"In Europa non c'è stata una risposta unitaria, fin dall'inizio di questa crisi. Sono arrivati i medici cubani e finalmente alcuni ospedali tedeschi hanno accolto pazienti italiani, però ricordiamoci che c'è stata una risposta lenta, e questo ha amareggiato non poco".

Lo ha affermato Giovanni Rezza, direttore del dipartimento di Malattie infettive dell'Istituto superiore di sanità, intervenendo a 24Mattino su Radio24.

"In una regione come la Lombardia - prosegue Rezza - dove l'incidenza è molto alta, qualsiasi febbre probabilmente è attribuibile al Sars-Cov-2, perché il rischio è molto alto".

E alla domanda se occorra fare molti tamponi, lo studioso non ha dubbi: "Vanno fatti il prima possibile a persone sintomatiche, perché bisogna fare diagnosi, individuare focolai e, se c'è bisogno, curarle. Se c'è disponibilità i tamponi possono essere fatti anche a persone con pochissimi sintomi o a contatto con pazienti. Ma qui subentra un problema di fattibilità: i reagenti non sono infiniti".

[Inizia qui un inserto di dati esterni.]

(* ===== verification/HubWindow.v ===== *)
(** * The hub's replay window

    The ring, the received position, the eviction mark and the replay floor,
    against the history of every transaction the hub has accepted. *)

From S2P Require Import Prelude Errors CdcTypes Visibility Events Hub HubRegistry HubAccept.
Local Open Scope string_scope.
Local Open Scope list_scope.
Local Open Scope Z_scope.

(** ** Specification *)

(** A committed transaction of a source, as PostgreSQL streams it: its commit
    record starts before it ends. *)
Definition wf_tx (source : string) (t : Transaction) : Prop :=
  sourceID (tx_cursor t) = source ∧ tx_commitLSN t < lsn (tx_cursor t).

#[export] Instance wf_tx_dec source t : Decision (wf_tx source t) := _.

(** Commit order. *)
Definition tx_before (a b : Transaction) : Prop := lsn (tx_cursor a) < lsn (tx_cursor b).

(** What left the ring is at or before the eviction mark and the floor. *)
Definition evicted_ok (acc : list Transaction) (h : Hub) : Prop :=
  ∃ evicted, acc = evicted ++ h_ring h ∧
    (evicted ≠ [] → h_hasEvicted h = true) ∧
    (∀ t, t ∈ evicted → lsn (tx_cursor t) ≤ lsn (h_lastEvicted h)) ∧
    (h_hasFloor h = true → ∀ t, t ∈ evicted → lsn (tx_cursor t) ≤ lsn (h_floor h)).

(** The window against the accepted history [acc]: the ring is its newest
    part, and the eviction mark and the floor are at or after everything that
    left the ring. *)
Record window_ok (acc : list Transaction) (h : Hub) : Prop := {
  win_wf t : t ∈ acc → wf_tx (h_sourceID h) t;
  win_sorted : StronglySorted tx_before acc;
  win_received :
    match last acc with
    | None => h_hasReceived h = false
    | Some t => h_hasReceived h = true ∧ h_received h = tx_cursor t
    end;
  win_ring : evicted_ok acc h;
  win_evicted_source : h_hasEvicted h = true → sourceID (h_lastEvicted h) = h_sourceID h;
  win_floor_source : h_hasFloor h = true → sourceID (h_floor h) = h_sourceID h;
  win_size : zlen (h_ring h) ≤ h_maxReplay h;
  win_max : 0 ≤ h_maxReplay h
}.

(** [t] is accepted as new: after everything received. *)
Definition fresh (h : Hub) (t : Transaction) : Prop :=
  h_hasReceived h = true →
  sourceID (tx_cursor t) = sourceID (h_received h) ∧ lsn (h_received h) < lsn (tx_cursor t).

#[export] Instance fresh_dec h t : Decision (fresh h t) := _.

(** What the hub owes a watcher of [p] and [scope]: the transactions of a
    history that concern it and that its start point does not cover, as
    batches without their memo. *)
Definition batch_data (b : Batch) : Cursor * Z * list Change :=
  (b_cursor b, b_commitTime b, b_changes b).

Definition relevant (p : projection) (scope : string) (t : Transaction) : Prop :=
  proj_changes p scope t ≠ [].

#[export] Instance relevant_dec p scope t : Decision (relevant p scope t) := _.

Definition tx_data (p : projection) (scope : string) (t : Transaction) : Cursor * Z * list Change :=
  (tx_cursor t, tx_commitTime t, proj_changes p scope t).

(** The window only depends on the fields [core] and [marks] list. *)
Lemma window_ok_proper acc h h' :
  core h' = core h → marks h' = marks h → window_ok acc h → window_ok acc h'.
Proof.
  unfold core, marks. intros [= C1 C2 C3 C4 C5 C6 C7 C8 C9 C10 C11] [= M1 M2 M3 M4 M5].
  intros [W1 W2 W3 W4 W5 W6 W7 W8].
  split; unfold evicted_ok in *; rewrite ?C1, ?C3, ?C5, ?C6, ?C7, ?M1, ?M2, ?M3, ?M4; assumption.
Qed.

(** ** Lemmas on [later] *)

Lemma later_true a b : later a b = true ↔ sourceID a = sourceID b ∧ lsn b < lsn a.
Proof.
  unfold later. pose proof (Compare_spec a b) as H. destruct (Compare a b) as [o|e].
  - rewrite bool_decide_eq_true. intuition lia.
  - naive_solver.
Qed.

Lemma later_false a b : sourceID a = sourceID b → later a b = false → lsn a ≤ lsn b.
Proof.
  intros Hs Hl. destruct (decide (lsn b < lsn a)); [|lia].
  assert (later a b = true) by (by apply later_true). congruence.
Qed.

(** The later of two cursors of one source, as the code picks it. *)
Lemma later_max a b :
  sourceID a = sourceID b →
  lsn a ≤ lsn (if later a b then a else b) ∧ lsn b ≤ lsn (if later a b then a else b) ∧
  sourceID (if later a b then a else b) = sourceID b.
Proof.
  intros Hs. destruct (later a b) eqn:E.
  - apply later_true in E as [_ ?]. split; [lia|split; [lia|done]].
  - apply later_false in E; [|done]. split; [lia|split; [lia|done]].
Qed.

(** ** Sorted histories *)

Lemma sorted_snoc acc t :
  StronglySorted tx_before acc →
  (∀ u, last acc = Some u → tx_before u t) → StronglySorted tx_before (acc ++ [t]).
Proof.
  intros Hs Hl. induction Hs as [|a acc Hs IH Ha]; simpl; [repeat constructor|].
  constructor.
  - apply IH. intros u Hu. apply Hl. destruct acc; [done|exact Hu].
  - apply Forall_app. split; [done|]. constructor; [|constructor].
    destruct acc as [|b acc] using rev_ind; [by apply Hl|]. clear IHacc.
    assert (tx_before b t) as Hbt by (apply Hl; by rewrite app_comm_cons, last_snoc).
    apply Forall_app in Ha as [_ Ha]. apply Forall_cons in Ha as [Hab _].
    unfold tx_before in *. lia.
Qed.

Lemma sorted_last_max acc u t :
  StronglySorted tx_before acc → last acc = Some u → t ∈ acc →
  lsn (tx_cursor t) ≤ lsn (tx_cursor u).
Proof.
  intros Hs Hl [i Hi]%list_elem_of_lookup.
  apply last_Some in Hl as [acc' ->]. apply StronglySorted_app in Hs as (H1 & _ & _).
  apply lookup_app_Some in Hi as [Hi|[Hge Hi]].
  - specialize (H1 t u). unfold tx_before in H1. apply Z.lt_le_incl, H1.
    + by eapply list_elem_of_lookup_2.
    + by left.
  - apply list_lookup_singleton_Some in Hi as [_ <-]. lia.
Qed.

(** A fresh transaction comes after the whole history. *)
Lemma fresh_before acc h t : window_ok acc h → fresh h t → ∀ u, u ∈ acc → tx_before u t.
Proof.
  intros Hwin Hf u Hu. pose proof (win_received _ _ Hwin) as Hr.
  destruct (last acc) as [v|] eqn:Hl; [|by apply last_None in Hl as ->; apply elem_of_nil in Hu].
  destruct Hr as [Hr1 Hr2]. destruct (Hf Hr1) as [_ Hlt]. rewrite Hr2 in Hlt.
  pose proof (sorted_last_max acc v u (win_sorted _ _ Hwin) Hl Hu). unfold tx_before. lia.
Qed.

(** ** Eviction *)

Lemma window_evict acc h :
  zlen (h_ring h) > h_maxReplay h →
  (∀ t, t ∈ acc → wf_tx (h_sourceID h) t) → StronglySorted tx_before acc →
  evicted_ok acc h →
  (h_hasFloor h = true → sourceID (h_floor h) = h_sourceID h) →
  0 ≤ h_maxReplay h →
  let h' := evictLocked h in
  evicted_ok acc h' ∧
  (h_hasEvicted h' = true → sourceID (h_lastEvicted h') = h_sourceID h') ∧
  (h_hasFloor h' = true → sourceID (h_floor h') = h_sourceID h') ∧
  S (length (h_ring h')) = length (h_ring h) ∧ h_sourceID h' = h_sourceID h ∧
  h_maxReplay h' = h_maxReplay h ∧ h_hasReceived h' = h_hasReceived h ∧ h_received h' = h_received h.
Proof.
  intros Hlen Hwf Hs (evicted & Hacc & Hhe & Hle & Hfl) Hfs Hmax. cbv zeta.
  destruct (h_ring h) as [|oldest ring] eqn:Hr; [unfold zlen in Hlen; simpl in Hlen; lia|].
  assert (sourceID (tx_cursor oldest) = h_sourceID h) as Hsrc.
  { apply Hwf. rewrite Hacc. apply elem_of_app. right. by left. }
  assert (∀ t, t ∈ evicted ++ [oldest] → lsn (tx_cursor t) ≤ lsn (tx_cursor oldest)) as Hold.
  { intros t [Ht| ->%list_elem_of_singleton]%elem_of_app; [|lia].
    rewrite Hacc in Hs. apply StronglySorted_app in Hs as (H1 & _ & _).
    specialize (H1 t oldest Ht ltac:(by left)). unfold tx_before in H1. lia. }
  unfold evictLocked. rewrite Hr. simpl.
  destruct (h_hasFloor h) eqn:Hf; simpl.
  - pose proof (later_max (tx_cursor oldest) (h_floor h) ltac:(by rewrite Hfs, Hsrc)) as Hm.
    revert Hm. destruct (later (tx_cursor oldest) (h_floor h)); intros (Hm1 & Hm2 & Hm3); simpl;
      rewrite ?Hf; (split; [|by repeat split; auto; congruence]);
      exists (evicted ++ [oldest]); (split; [by rewrite <-app_assoc|]);
      (split; [done|]); (split; [done|]); intros _ t Ht;
      specialize (Hold t Ht); simpl; lia.
  - rewrite Hf. split; [|by repeat split; auto].
    exists (evicted ++ [oldest]). split; [by rewrite <-app_assoc|].
    split; [done|]. split; [done|]. simpl. by rewrite Hf.
Qed.

Lemma evict_loop_window fuel acc h :
  (length (h_ring h) ≤ fuel)%nat →
  (∀ t, t ∈ acc → wf_tx (h_sourceID h) t) → StronglySorted tx_before acc →
  evicted_ok acc h →
  (h_hasEvicted h = true → sourceID (h_lastEvicted h) = h_sourceID h) →
  (h_hasFloor h = true → sourceID (h_floor h) = h_sourceID h) →
  0 ≤ h_maxReplay h →
  match last acc with
  | None => h_hasReceived h = false
  | Some t => h_hasReceived h = true ∧ h_received h = tx_cursor t
  end →
  window_ok acc (evict_loop fuel h).
Proof.
  revert h. induction fuel as [|fuel IH]; intros h Hfuel Hwf Hs Hev Hes Hfs Hmax Hrec; simpl.
  { split; try done. unfold zlen. destruct (h_ring h); simpl in *; lia. }
  destruct (decide _) as [Hlen|Hlen]; [|split; try done; lia].
  destruct (window_evict acc h Hlen Hwf Hs Hev Hfs Hmax)
    as (Hev' & Hes' & Hfs' & Hl & Hsrc & Hmr & Hhr & Hrc).
  apply IH; rewrite ?Hsrc, ?Hmr, ?Hhr, ?Hrc; auto; try lia; rewrite <-Hsrc; auto.
Qed.

(** ** Invalidation and snapshots *)

Lemma set_floor_id h b : h_hasFloor h = b → set_floor h (h_floor h) b = h.
Proof. intros <-. by destruct h. Qed.

Lemma invalidateLocked_window acc h table cursor :
  registry_ok h → window_ok acc h → sourceID cursor = h_sourceID h →
  window_ok acc (invalidateLocked h table cursor).
Proof.
  intros Hok [Hwf Hs Hrec (evicted & Hacc & Hhe & Hle & Hfl) Hes Hfs Hsz Hmx] Hc.
  unfold invalidateLocked. cbv zeta. set (h0 := set_stale h _).
  assert (registry_ok h0) as Hok0 by (by apply (registry_ok_proper h)).
  destruct (invalidate_fold_spec table (elements (h_watchers h0)) h0 Hok0 (NoDup_elements _))
    as (Hf & _ & _).
  set (h1 := foldl _ h0 _) in *. clearbody h1.
  apply frame_core in Hf as Hcore. apply frame_marks in Hf as Hmarks.
  unfold core, marks in Hcore, Hmarks. simpl in Hcore, Hmarks.
  injection Hcore as E1 _ E3 _ E5 E6 E7 _ _ _ _. injection Hmarks as M1 M2 M3 M4 _.
  rewrite <-?E1, <-?E3, <-?E5, <-?E6, <-?E7, <-?M1, <-?M2, <-?M3, <-?M4 in *.
  clear Hf E1 E3 E5 E6 E7 M1 M2 M3 M4.
  assert (∃ floor, (if h_hasFloor h1 && later cursor (h_floor h1)
            then set_floor h1 cursor true else h1) = set_floor h1 floor (h_hasFloor h1) ∧
          (h_hasFloor h1 = true → lsn (h_floor h1) ≤ lsn floor ∧ sourceID floor = h_sourceID h1))
    as (floor & -> & Hfloor).
  { destruct (h_hasFloor h1) eqn:Ef; simpl; [|by exists (h_floor h1); rewrite set_floor_id].
    pose proof (later_max cursor (h_floor h1) ltac:(by rewrite Hc, Hfs)) as Hm. revert Hm.
    destruct (later _ _); intros (? & ? & ?);
      [exists cursor; split; [done|]|exists (h_floor h1); rewrite set_floor_id by done; split; [done|]];
      intros _; rewrite <-Hfs by done; split; (lia || congruence). }
  assert (∃ mark b, (if negb (h_hasEvicted (set_floor h1 floor (h_hasFloor h1)))
              || later cursor (h_lastEvicted (set_floor h1 floor (h_hasFloor h1)))
            then set_lastEvicted (set_floor h1 floor (h_hasFloor h1)) cursor
            else set_floor h1 floor (h_hasFloor h1))
          = set_floor (if b : bool then set_lastEvicted h1 mark else h1) floor (h_hasFloor h1) ∧
          (if b then sourceID mark = h_sourceID h1 ∧
             (h_hasEvicted h1 = true → lsn (h_lastEvicted h1) ≤ lsn mark) else True))
    as (mark & b & -> & Hmark).
  { simpl. destruct (h_hasEvicted h1) eqn:Ee; simpl; [|by exists cursor, true].
    destruct (later cursor (h_lastEvicted h1)) eqn:El; [|by exists cursor, false].
    exists cursor, true. split; [done|]. split; [done|]. intros _. apply later_true in El. lia. }
  destruct b; simpl.
  - destruct Hmark as [Hm1 Hm2]. split; simpl; try done.
    + exists evicted. split; [done|]. split; [done|]. split.
      * intros t Ht. specialize (Hle t Ht). destruct evicted; [by apply elem_of_nil in Ht|].
        specialize (Hm2 (Hhe ltac:(done))). simpl. lia.
      * simpl. intros Hf t Ht. specialize (Hfl Hf t Ht). destruct (Hfloor Hf). lia.
    + intros Hf. by destruct (Hfloor Hf).
  - split; simpl; try done.
    + exists evicted. split; [done|]. split; [done|]. split; [done|].
      simpl. intros Hf t Ht. specialize (Hfl Hf t Ht). destruct (Hfloor Hf). lia.
    + intros Hf. by destruct (Hfloor Hf).
Qed.

Lemma invalidate_all_window acc incs cursor h :
  registry_ok h → window_ok acc h → sourceID cursor = h_sourceID h →
  window_ok acc (foldl (λ h inc, invalidateLocked h (inc_table inc) cursor) h incs).
Proof.
  revert h. induction incs as [|inc incs IH]; intros h Hok Hwin Hc; cbn [foldl]; [done|].
  destruct (invalidateLocked_spec h (inc_table inc) cursor Hok) as (Hcore & Hok' & _).
  apply IH; [done|by apply invalidateLocked_window|].
  rewrite Hc. unfold core in Hcore. congruence.
Qed.

Lemma recordSnapshotLocked_window acc h cursor :
  window_ok acc h → sourceID cursor = h_sourceID h →
  window_ok acc (recordSnapshotLocked h cursor).
Proof.
  intros Hwin Hc. unfold recordSnapshotLocked. destruct (h_hasFloor h) eqn:Hf; [done|].
  destruct Hwin as [Hwf Hs Hrec (evicted & Hacc & Hhe & Hle & Hfl) Hes Hfs Hsz Hmx].
  assert (∀ t, t ∈ evicted → lsn (tx_cursor t) ≤
            lsn (if h_hasEvicted h && later (h_lastEvicted h) cursor then h_lastEvicted h else cursor)) as Hfl'.
  { intros t Ht. specialize (Hle t Ht). destruct evicted; [by apply elem_of_nil in Ht|].
    rewrite Hhe by done. simpl.
    pose proof (later_max (h_lastEvicted h) cursor) as Hm. rewrite Hes, Hc in Hm by (by apply Hhe).
    specialize (Hm eq_refl). destruct (later _ _); lia. }
  split; simpl; try done; [by exists evicted|].
  intros _. destruct (h_hasEvicted h) eqn:He; simpl; [|done]. destruct (later _ _); auto.
Qed.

"Una regione come la Lombardia - chiarisce ancora Rezza - non potrà mai fare i tamponi ai contatti. Una regione con meno impegno potrà farlo: in Veneto l'hanno fatto e hanno tenuto la situazione sotto controllo a livello territoriale, ma non si trovavano in mano quella bomba biologica come a Lodi e a Bergamo".

"Noi abbiamo scelto di fare distanziamento sociale in Italia, ma continua un po' di trasmissione intra-familiare e si registrano i contagi avvenuti prima" delle misure di chiusura. Ecco perché, ribadisce Rezza, "occorre aspettare fine mese per vedere qualche risultato". Quanto alla Germania, "lì fanno tamponi mirati, e hanno una rete ospedaliera molto forte. Ma hanno avuto anche un paio di vantaggi: l'epidemia è arrivata dopo - tranne un piccolo focolaio poi controllato - e ha colpito soprattutto i giovani, e questo spiega il basso tasso di ospedalizzazione. Vedremo come andrà".